» Requirement
Copy each line of the listing below where the word "device" turns up.

» Data supplied
○ ○ ○ ○ ○ ○ ○

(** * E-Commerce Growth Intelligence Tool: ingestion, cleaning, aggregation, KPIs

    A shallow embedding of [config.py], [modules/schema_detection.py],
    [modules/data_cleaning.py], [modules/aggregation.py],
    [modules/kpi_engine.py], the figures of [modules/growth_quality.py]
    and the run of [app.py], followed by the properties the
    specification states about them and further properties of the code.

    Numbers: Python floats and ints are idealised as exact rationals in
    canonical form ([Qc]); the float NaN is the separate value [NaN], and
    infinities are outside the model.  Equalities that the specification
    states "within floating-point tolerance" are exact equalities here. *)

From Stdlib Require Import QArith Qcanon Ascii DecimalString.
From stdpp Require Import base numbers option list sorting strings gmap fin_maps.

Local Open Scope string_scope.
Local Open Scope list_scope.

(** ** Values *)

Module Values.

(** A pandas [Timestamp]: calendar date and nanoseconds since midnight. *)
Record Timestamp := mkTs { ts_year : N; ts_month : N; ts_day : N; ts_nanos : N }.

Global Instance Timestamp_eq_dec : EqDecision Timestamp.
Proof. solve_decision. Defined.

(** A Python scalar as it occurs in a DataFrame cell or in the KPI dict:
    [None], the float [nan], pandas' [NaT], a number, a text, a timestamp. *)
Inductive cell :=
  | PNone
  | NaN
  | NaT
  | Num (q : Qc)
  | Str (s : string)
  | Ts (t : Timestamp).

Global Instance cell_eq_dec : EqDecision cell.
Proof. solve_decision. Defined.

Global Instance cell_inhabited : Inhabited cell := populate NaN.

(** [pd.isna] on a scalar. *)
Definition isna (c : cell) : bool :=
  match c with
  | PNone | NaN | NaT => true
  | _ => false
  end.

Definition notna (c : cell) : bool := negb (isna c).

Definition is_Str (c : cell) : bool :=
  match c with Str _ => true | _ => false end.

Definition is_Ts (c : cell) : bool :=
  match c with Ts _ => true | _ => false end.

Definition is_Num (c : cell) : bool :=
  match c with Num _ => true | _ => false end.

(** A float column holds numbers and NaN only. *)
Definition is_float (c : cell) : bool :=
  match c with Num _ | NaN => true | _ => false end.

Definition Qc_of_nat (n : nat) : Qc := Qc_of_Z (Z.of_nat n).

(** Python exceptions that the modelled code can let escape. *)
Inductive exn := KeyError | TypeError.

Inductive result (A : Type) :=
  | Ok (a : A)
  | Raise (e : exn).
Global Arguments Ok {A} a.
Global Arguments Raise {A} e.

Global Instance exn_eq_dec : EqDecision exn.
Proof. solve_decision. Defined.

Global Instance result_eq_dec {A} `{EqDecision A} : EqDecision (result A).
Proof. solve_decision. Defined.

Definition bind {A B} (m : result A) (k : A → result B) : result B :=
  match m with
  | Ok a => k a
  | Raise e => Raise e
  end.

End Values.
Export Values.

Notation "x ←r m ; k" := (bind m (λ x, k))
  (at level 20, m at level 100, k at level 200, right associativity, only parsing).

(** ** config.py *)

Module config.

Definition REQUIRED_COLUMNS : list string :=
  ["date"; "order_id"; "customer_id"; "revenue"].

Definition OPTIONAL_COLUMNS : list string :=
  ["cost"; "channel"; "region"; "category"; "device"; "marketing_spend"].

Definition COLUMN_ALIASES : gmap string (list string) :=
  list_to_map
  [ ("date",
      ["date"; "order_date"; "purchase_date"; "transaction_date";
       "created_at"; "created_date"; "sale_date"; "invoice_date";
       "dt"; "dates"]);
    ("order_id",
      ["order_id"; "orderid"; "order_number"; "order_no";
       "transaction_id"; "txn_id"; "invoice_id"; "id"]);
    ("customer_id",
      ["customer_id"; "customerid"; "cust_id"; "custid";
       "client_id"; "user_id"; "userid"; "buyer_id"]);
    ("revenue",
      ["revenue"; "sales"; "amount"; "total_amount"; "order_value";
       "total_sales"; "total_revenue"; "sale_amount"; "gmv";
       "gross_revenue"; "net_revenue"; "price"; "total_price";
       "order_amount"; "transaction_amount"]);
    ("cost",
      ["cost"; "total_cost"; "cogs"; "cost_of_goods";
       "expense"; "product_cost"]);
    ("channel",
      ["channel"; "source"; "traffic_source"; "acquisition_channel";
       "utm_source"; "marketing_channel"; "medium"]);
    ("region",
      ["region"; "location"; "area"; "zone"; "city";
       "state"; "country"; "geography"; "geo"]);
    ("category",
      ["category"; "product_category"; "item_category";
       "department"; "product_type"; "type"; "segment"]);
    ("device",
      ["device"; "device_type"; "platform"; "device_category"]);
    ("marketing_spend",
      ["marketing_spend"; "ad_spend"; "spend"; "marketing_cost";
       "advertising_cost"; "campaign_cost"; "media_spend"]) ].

○ ○ ○ ○ ○ ○ ○

» Written answer
  ["cost"; "channel"; "region"; "category"; "device"; "marketing_spend"].
    ("device",
      ["device"; "device_type"; "platform"; "device_category"]);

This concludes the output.